# Rear wiper not working properly - any ideas on the fix?



## CDJackson (Feb 28, 2013)

The rear wiper blade on my 2012 Routan is not making good contact with the glass. It turns on and acts like it's wiping, but doesn't actually clear the glass. I have tried four or five different brands/styles of wiper blade and none of them make any difference. It's like there is no wiper blade at all. If I push the blade down towards the glass with my hand while it is wiping, it makes stronger contact and clears the glass.

Any ideas on what the fix is? Is the spring in the wiper arm supposed to be pushing the blade towards the glass? It doesn't seem to offer much resistance when I pull up on the arm. Maybe I need to replace it?


----------



## georgef61 (May 16, 2011)

CDJackson said:


> The rear wiper blade on my 2012 Routan is not making good contact with the glass. It turns on and acts like it's wiping, but doesn't actually clear the glass. I have tried four or five different brands/styles of wiper blade and none of them make any difference. It's like there is no wiper blade at all. If I push the blade down towards the glass with my hand while it is wiping, it makes stronger contact and clears the glass.
> 
> Any ideas on what the fix is? Is the spring in the wiper arm supposed to be pushing the blade towards the glass? It doesn't seem to offer much resistance when I pull up on the arm. Maybe I need to replace it?
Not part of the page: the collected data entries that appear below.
(** Debounce holds: over any history of ticks and formula reloads, two
    emissions of the same cross are at least the debounce window apart. *)
Theorem cross_debounced symbols pairs dw ms es :
  dw < 2 ^ 63 -> Forall readings_ok es ->
  let c := NewCrossRateConsumer symbols pairs dw ms in
  ForallOrdPairs (apart (c_debounceWindow c)) (snd (run c es)).
Proof.
  intros Hdw Hr c.
  assert (0 < c_debounceWindow c < 2 ^ 63) as Hw by (unfold c; simpl; destruct (Z.leb_spec dw 0); lia).
  assert (debounced c []) as D by (split; constructor).
  change (snd (run c es)) with ([] ++ snd (run c es)).
  revert Hw D. generalize (@nil emission) as out. generalize c. clear c Hdw.
  induction Hr as [|e es He Hr IH]; intros c out Hw D; simpl.
  - rewrite app_nil_r. apply D.
  - destruct (step c e) as [c1 o1] eqn:E1. apply (debounced_step _ _ out) in E1 as [D1 W1]; [|done..].
    specialize (IH c1 (out ++ o1)). rewrite W1 in IH. destruct (run c1 es) as [c2 o2]. simpl in *.
    rewrite app_assoc. by apply IH.
Qed.

(** ** Freshness *)

(** [encoding/json] produces finite numbers only. *)
Context (json_finite : forall body env, unmarshal body = Some env -> finite (e_Bid env) /\ finite (e_Ask env)).

Definition leg_input (l : legState) : CrossInput := mkInput (lg_bid l) (lg_ask l).
Definition legs_good (c : CrossRateConsumer) : Prop := map_Forall (fun _ l => good_leg (leg_input l)) (c_legCache c).

(** Synthesised from two good legs not older than the limit. *)
Definition well_founded (ms : Z) (e : emission) : Prop :=
  exists f sA sB, good_leg (leg_input sA) /\ good_leg (leg_input sB) /\
    em_time e - lg_ts sA <= ms /\ em_time e - lg_ts sB <= ms /\
    ComputeCross f (leg_input sA) (leg_input sB) = Ok (em_result e) /\
    tk_Source (em_tick e) = SourceCross.
(* ===== verification/AlgoLaws.v ===== *)
(** The robot stream delivers exactly once: replay, live messages and the overlap
    between them. The system is a server, one subscriber under observation, any
    number of others, and the log of every quote emitted; its steps interleave
    freely. *)

From Stdlib Require Import ZArith QArith Lia.
From Stdlib Require Import Strings.Ascii.
From S2P Require Import Prelude GoStrings Float64 Dates QuoteID Pricing Bars Best CrossConsumer SwapStore Algo.
Local Open Scope Z_scope.

(** * Ring *)
Definition lastn {A} (n : nat) (l : list A) : list A := drop (length l - n) l.

Lemma lastn_snoc {A} n (l : list A) x : (0 < n)%nat -> lastn n (lastn n l ++ [x]) = lastn n (l ++ [x]).
Proof.
  intros Hn. unfold lastn. rewrite !length_app, length_drop. simpl.
  rewrite !drop_app_le by (rewrite ?length_drop; lia). rewrite drop_drop. do 2 f_equal. lia.
Qed.

Lemma lastn_all {A} n (l : list A) : (length l <= n)%nat -> lastn n l = l.
Proof. intros. unfold lastn. by replace (length l - n)%nat with 0%nat by lia. Qed.

Lemma lastn_fmap {A B} (f : A -> B) n l : lastn n (f <$> l) = f <$> lastn n l.
Proof. unfold lastn. by rewrite length_fmap, fmap_drop. Qed.

Definition ring_wf (r : algoRing) : Prop := (ar_head r < length (ar_buf r))%nat.
Definition contents (r : algoRing) : list (option AlgoQuote) :=
  if ar_full r then drop (ar_head r) (ar_buf r) ++ take (ar_head r) (ar_buf r) else take (ar_head r) (ar_buf r).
Chances are the hinge is binding due to corrosion, you can try spraying oil into the hinge and working it back and forth to loosen it up.


----------



## CDJackson (Feb 28, 2013)

I will give that a try, thanks!


----------



## btheelke (Jan 26, 2015)

Same problem I had. After using wd40 still the same. I took the wiper arm off and bent it at the curve towards the glass. Works like a charm now.


----------